REQUIEM
EIN TOTENGESANG FÜR DIE FISCHE
Fische haben mich schon immer interessiert. Mein Berufswunsch als Jugendlicher war Meeresbiologe. Die Überfischung und das Artensterben in den Ozeanen ist ein globales Thema und ich versuche- mit meinen eigenen Mitteln- dem eine Form zu geben.
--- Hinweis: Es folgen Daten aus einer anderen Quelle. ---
(** ** Parts of statements *)

Lemma part_optional (typ : TokenType) π : part (unless typ) (optional (Spells 0)) π.
Proof.
  unfold ParseMembers.part, unless. do 3 step.
  - step. exists []. split; [apply upto_refl|by left].
  - step. eapply wpp_expression; [apply upto_refl|]. intros e ts π' Hu _ He _. step. exists ts. split; [done|]. right. by eexists.
Qed.
Lemma part_for_update π : part for_update (λ ts es, ts = [] ∧ es = [] ∨ separated (Spells 0) ts es) π.
Proof.
  unfold ParseMembers.part, for_update. do 3 step.
  - step. exists []. split; [apply upto_refl|by left].
  - step. eapply wpp_expression; [apply upto_refl|]. cbn [app]. intros e ts π' Hu Hne He _.
    eapply (wpp_more_expressions _ _ [] ts); [exact Hu|done|by constructor|]. intros ts2 es π2 Hu2 _ Hs _. exists ts2. split; [done|]. by right.
Qed.
Lemma part_case_head π : part case_head (λ ts test, ts ≠ [] ∧ case_label ts test) π.
Proof.
  unfold ParseMembers.part, case_head. pose proof (upto_one s π) as Hu. do 3 step; kinds.
  - do 3 step. eapply wpp_expression; [exact Hu|]. intros e ts π' Hu' _ He _. do 2 step. step; [|by eapply upto_from]. kinds. step.
    eexists. split; [eapply upto_next, Hu'|]. split; [done|]. left. by eexists (view π), ts, e, (view π').
  - step; [|step; apply from_refl]. kinds. do 4 step. step; [|by eapply upto_from]. kinds. step. eexists. split; [eapply upto_next, Hu|]. split; [done|].
    right. by eexists _, _.
Qed.
(* ===== verification/VarRules.v ===== *)
(** * Declarations of variables: what they consume

    The names, types and values of declarations, the tags of their doc comments,
    and the destructuring declarations. *)

From S2P Require Import Prelude GoString Diag Token Lexer LexerFacts LexerPos Stream StreamFacts Expr Jsdoc ParsePrimary ParseExpr Grammar.
From S2P Require Import ParseWp ParseRules ParseLists ParseMembers ParseArrow Stmt Recovery ParseStmt StmtGrammar StmtRules.
Open Scope Z_scope.

Section variables.
Context `{U : Unicode} {OP : Opaque} {D : Declared} (s : string) {L : Languages} {E : Elsewhere} {DS : Declarations}.
Context {SL : StmtLanguages} {EO : ElsewhereOk s}.
Abbreviation wpp := (wpp s).
Abbreviation upto := (upto s).
Abbreviation view := (view s).
Abbreviation left := (left s).
Abbreviation part := (part s).

(** ** Parts *)

Lemma wpp_takeDoc (Q : option Comment → point → Prop) X π : (∀ doc, Q doc π) → wpp takeDoc Q X π.
Proof.
  intros HQ. unfold takeDoc. step. apply wpp_get. intros p Hp. step. apply wpp_keeps; [by intros q|]. by step.
Qed.
(** Where there is a colon there is a type. *)
Lemma part_annotated π :
  part (outside annotation) (λ ts ta, introduced LType COLON ts ta ∧ (Type_ (view π) = COLON → ta ≠ None)) π.
Proof.
  apply (part_outside s (L := L)). intros n G HG Hn. pose proof (upto_refl s π) as Hu. unfold ParseMembers.part, annotation. steps; kinds.
  - eapply wpp_part; [eapply good_part; [by eapply parseTypeAnnotation_ok|]|by apply upto_next|].
    { pose proof (left_then_next s π). lia. }
    intros ta ts π' Hu' [_ Ht]. step. eexists. split; [exact Hu'|]. split; [by constructor|done].
  - exists []. split; [done|]. split; [constructor|by intros ?].
Qed.
Lemma part_binding_name π :
  part expectBindingName (λ ts t, ts = [view π] ∧ binding_name (view π) (Literal t) ∧ posOf t = posOf (view π)) π.
Proof.
  pose proof (upto_one s π) as Hu. unfold ParseMembers.part, expectBindingName. change (tok_eqb (Type_ ?t) UNDEFINED) with (kind_is t UNDEFINED).
  steps; kinds; [..|apply from_refl];
    (exists [view π]; split_and!; try done); [by right|by left].
Qed.
(** With a [!] there is a colon. *)
Lemma wpp_definite_mark kind π0 ts (Q : bool → point → Prop) π :
  upto π0 ts π →
  (∀ b ts' π', upto π0 (ts ++ ts') π' → perhaps NOT ts' b → (b = true → kind ≠ "const"%string ∧ Type_ (view π') = COLON) → Q b π') →
  wpp (definite_mark kind) Q (from π0) π.
Proof.
  intros Hu HQ. assert (Q false π) as Hno by (apply (HQ _ []); [by rewrite app_nil_r|constructor|done]).
  unfold definite_mark. step. destruct (bool_decide _) eqn:Hk; [by steps|]. apply bool_decide_eq_false in Hk.
  steps; kinds; [|by eapply upto_from, upto_next|done].
  eapply (HQ _ [view π]); [by apply upto_next|by constructor|done].
Qed.
Lemma wpp_pure_function t e (Q : Expr → point → Prop) (X : point → Prop) π :
  X π → (∀ e', marked_pure e e' → Q e' π) → wpp (pure_function t e) Q X π.
Proof.
  intros HX HQ. unfold pure_function. destruct (ekind e) eqn:He; try (by step); (step; [by step|]); kinds; subst; step; apply HQ.
  - left. by eexists _, _, _, _, _, _, _, _, _.
  - right. by eexists _, _, _, _, _, _.
Qed.
Lemma part_var_init kind t doc π :
  part (var_init kind t doc) (λ ts init, initial doc ts init ∧ (kind = "const"%string → init ≠ None)) π.
Proof.
  unfold ParseMembers.part, var_init. do 3 step; kinds.
  - eapply wpp_bind, wpp_expression; [exact EO|by apply upto_next, upto_refl|]. intros e ts π' Hu _ He _.
    step. step.
    + apply wpp_pure_function; [by eapply upto_from|]. intros e' Hp. step. eexists. split; [exact Hu|]. split; [|done].
      exists (Some e). split; [by constructor|]. rewrite Heqb0. by exists e'.
    + step. step. eexists. split; [exact Hu|]. split; [|done]. exists (Some e). split; [by constructor|]. by rewrite Heqb0.
  - destruct (bool_decide _) eqn:Hk; [step; apply from_refl|]. apply bool_decide_eq_false in Hk. step.
    exists []. split; [apply upto_refl|]. split; [exists None; split; [constructor|done]|done].
Qed.

(** ** Declarators *)

Lemma part_declarator kind pos doc π :
  part (parseOneVarDeclarator kind pos doc) (λ ts d, ts ≠ [] ∧ declarator kind pos doc ts d ∧ NamePos d = posOf (view π)) π.
Proof.
  unfold ParseMembers.part, parseOneVarDeclarator. step.
  eapply wpp_part; [apply part_binding_name|apply upto_refl|]. intros t ? π1 Hu1 (-> & Hx & Hpos). step.
  eapply wpp_definite_mark; [exact Hu1|]. intros b ts0 π2 Hu2 Hb Hdef. step.
  eapply wpp_part; [apply part_annotated|exact Hu2|]. intros ta ts1 π3 Hu3 [Hta Hsome]. step.
  eapply wpp_part; [apply part_var_init|exact Hu3|]. intros init ts2 π4 Hu4 [Hinit Hconst].
  destruct (b && _) eqn:Hbad; [step; by eapply upto_from|]. step. rewrite <- !app_assoc in Hu4.
  eexists. split; [exact Hu4|]. split_and!; [done| |done]. exists (view π), (Literal t), ts0, b, ts1, ta, ts2, init.
  rewrite Hpos. split_and!; try done.
  intros ->. destruct (Hdef eq_refl). split_and!; [done|by apply Hsome|by destruct init].
Qed.

(** ** Declarations *)

Lemma wpp_apply_tags doc pos name ds (Q : list VarDeclaration → point → Prop) (X : point → Prop) π :
  ds ≠ [] → X π → (∀ ds', tagged doc ds ds' → Q ds' π) → wpp (apply_tags doc pos name ds) Q X π.
Proof.
  intros Hds HX HQ. unfold apply_tags. cbv zeta. specialize (HQ (mark_first (doc_tag doc "free") (doc_tag doc "owned") (doc_tag doc "value") ds)).
  unfold tagged in HQ. assert ((1 <? length ds)%nat = false → length ds = 1%nat) as Hone.
  { intros Hl%Nat.ltb_ge. destruct ds as [|? [|??]]; cbn in *; done || lia. }
  destruct (doc_tag doc "free"), (doc_tag doc "owned"), (doc_tag doc "value"), (1 <? length ds)%nat; cbn [andb orb] in *;
    step; try done; apply HQ; by auto.
Qed.
Lemma part_parseVarDecl b π : declares_variable (view π) → part (parseVarDecl b) (λ ts st, ts ≠ [] ∧ variables b ts st) π.
Proof.
  intros Hv. unfold ParseMembers.part, parseVarDecl. step. apply wpp_takeDoc. intros doc. do 2 step.
  pose proof (upto_one s π) as Hu. set (t := view π) in *. clearbody t. step.
  eapply wpp_part; [apply part_declarator|exact Hu|]. intros d ts1 π1 Hu1 (_ & Hd & _). step.
  apply (wpp_while s (λ ds π', ∃ ts, upto π (t :: ts) π' ∧ declarators (Literal t) (posOf t) doc ts ds) (λ _, left));
    [exists ts1; split; [done|by constructor]|apply left_bound|].
  intros ds π2 (ts2 & Hu2 & Hds). do 3 step; kinds.
  - do 2 step. apply upto_next in Hu2 as Hu3. step.
    eapply wpp_part_left; [apply part_declarator|exact Hu3|]. intros d2 ts3 π3 Hu4 Hl (Hne & Hd2 & Hpos). specialize (Hl Hne). step. split.
    + exists (ts2 ++ view π2 :: ts3). split; [by rewrite <- !app_assoc in Hu4|]. rewrite <- Hpos in Hd2. by constructor.
    + pose proof (left_then_next s π2). apply left_less; [congruence|]. lia.
  - step. step. apply wpp_apply_tags; [by inversion Hds; [|destruct ds0]|by eapply upto_from|]. intros ds' Htag. step.
    eapply (wpp_part s _ (λ ts _, if b then semicolon ts else ts = [])); [|exact Hu2|].
    { destruct b; [apply part_parseSemicolon|]. unfold ParseMembers.part. step. exists []. split; [apply upto_refl|done]. }
    intros _ ts3 π3 Hu3 Hsemi. step. eexists. split; [exact Hu3|]. split; [done|]. by exists doc, t, ts2, ds, ds', ts3.
Qed.

Lemma part_destructured π : part destructured bound_to π.
Proof.
  unfold ParseMembers.part, destructured. step. eapply wpp_part; [apply part_annotated|apply upto_refl|]. cbn [app].
  intros ta ts1 π1 Hu1 [Hta _]. do 2 step. step; [|by eapply upto_from]. kinds. step. apply upto_next in Hu1 as Hu2.
  eapply wpp_expression; [exact EO|exact Hu2|]. intros e ts2 π2 Hu3 _ He _. eapply wpp_semicolon; [exact Hu3|]. intros ts3 π3 Hu4 Hs.
  eexists. split; [exact Hu4|]. exists ts1, ta, (view π1), ts2, e, ts3. split_and!; try done. by rewrite <- !app_assoc.
Qed.
(** The pattern that comes after the keyword. *)
Lemma opening_next π typ : typ ∈ [LBRACKET; LBRACE] → Type_ (raw s π (place π + 1)) = typ → Type_ (view (next π)) = typ.
Proof.
  intros Hid Ht. rewrite Nat.add_1_r in Ht. change (Type_ (raw s (next π) (place (next π))) = typ) in Ht.
  rewrite view_raw; [done|..]; intros He; rewrite He in Ht; subst typ;
    by repeat (apply elem_of_cons in Hid as [?|Hid]; [done|]); apply elem_of_nil in Hid.
Qed.
Lemma part_array_pattern π : Type_ (view π) = LBRACKET → part (outside parseArrayPatternElems) SpellsArrayPattern π.
Proof.
  intros Ht. apply (part_outside s (L := L)). intros n G HG Hn.
  eapply wpp_mono; [by apply (part_parseArrayPatternElems s n G HG)| |done].
  intros a π' (ts & Hu & ts' & -> & Ha). by exists (view π :: ts').
Qed.
Lemma part_object_pattern π : Type_ (view π) = LBRACE → part (outside parseObjectPatternProps) SpellsObjectPattern π.
Proof.
  intros Ht. apply (part_outside s (L := L)). intros n G HG Hn.
  eapply wpp_mono; [by apply (part_parseObjectPatternProps s n G HG)| |done].
  intros a π' (ts & Hu & ts' & -> & Ha). by exists (view π :: ts').
Qed.
Lemma part_parseArrayDestructuring π :
  declares_variable (view π) → Type_ (raw s π (place π + 1)) = LBRACKET →
  part parseArrayDestructuring (λ ts st, ts ≠ [] ∧ array_destructuring ts st) π.
Proof.
  intros Hv Ht. unfold ParseMembers.part, parseArrayDestructuring. do 3 step.
  eapply wpp_part; [apply part_array_pattern, (opening_next _ LBRACKET); [by left|done]|apply upto_one|].
  intros es ts1 π1 Hu1 Hes. step. eapply wpp_part; [apply part_destructured|exact Hu1|]. intros [ta e] ts2 π2 Hu2 Hb. step.
  eexists. split; [exact Hu2|]. split; [done|]. by exists (view π), ts1, es, ts2, ta, e.
Qed.
Lemma part_parseObjectDestructuring π :
  declares_variable (view π) → Type_ (raw s π (place π + 1)) = LBRACE →
  part parseObjectDestructuring (λ ts st, ts ≠ [] ∧ object_destructuring ts st) π.
Proof.
  intros Hv Ht. unfold ParseMembers.part, parseObjectDestructuring. do 3 step.
  eapply wpp_part; [apply part_object_pattern, (opening_next _ LBRACE); [by right; left|done]|apply upto_one|].
  intros ps ts1 π1 Hu1 Hps. step. eapply wpp_part; [apply part_destructured|exact Hu1|]. intros [ta e] ts2 π2 Hu2 Hb. step.
  eexists. split; [exact Hu2|]. split; [done|]. by exists (view π), ts1, ps, ts2, ta, e.
Qed.
End variables.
So entstehen Unikate von beeindruckender räumlicher Tiefe, die an fossile Überreste verschwundener Lebensformen erinnern.
Requiem
Obwohl der Begriff aus der katholischen Liturgie stammt, und in der klassischen Musik verwendet wird, erscheint er mir angesichts der traurigen Realität der Umweltzerstörung ein angemessener Titel für die Serie von Arbeiten, gemalt mit einer besonders gewässerschädlichen Säure auf blanken Stahl. Ein
Totengesang für ein gefährdetes Taxon.
Die gesamte Farbigkeit entsteht ausschließlich aus der Oxidation des Stahls mithilfe der Säure. Da sich schon kleinste Veränderungen in der Bearbeitung stark bemerkbar machen, bleibt eine große Breite an Variationsmöglichkeiten, die nur bedingt steuerbar sind. Die Arbeiten haben durchaus wissenschaftliche Qualitäten, Anatomie und Proportionen entsprechen weitgehend dem Original. Ich zeige hier Beispielhaft einige Exemplare in verschiedener Größe.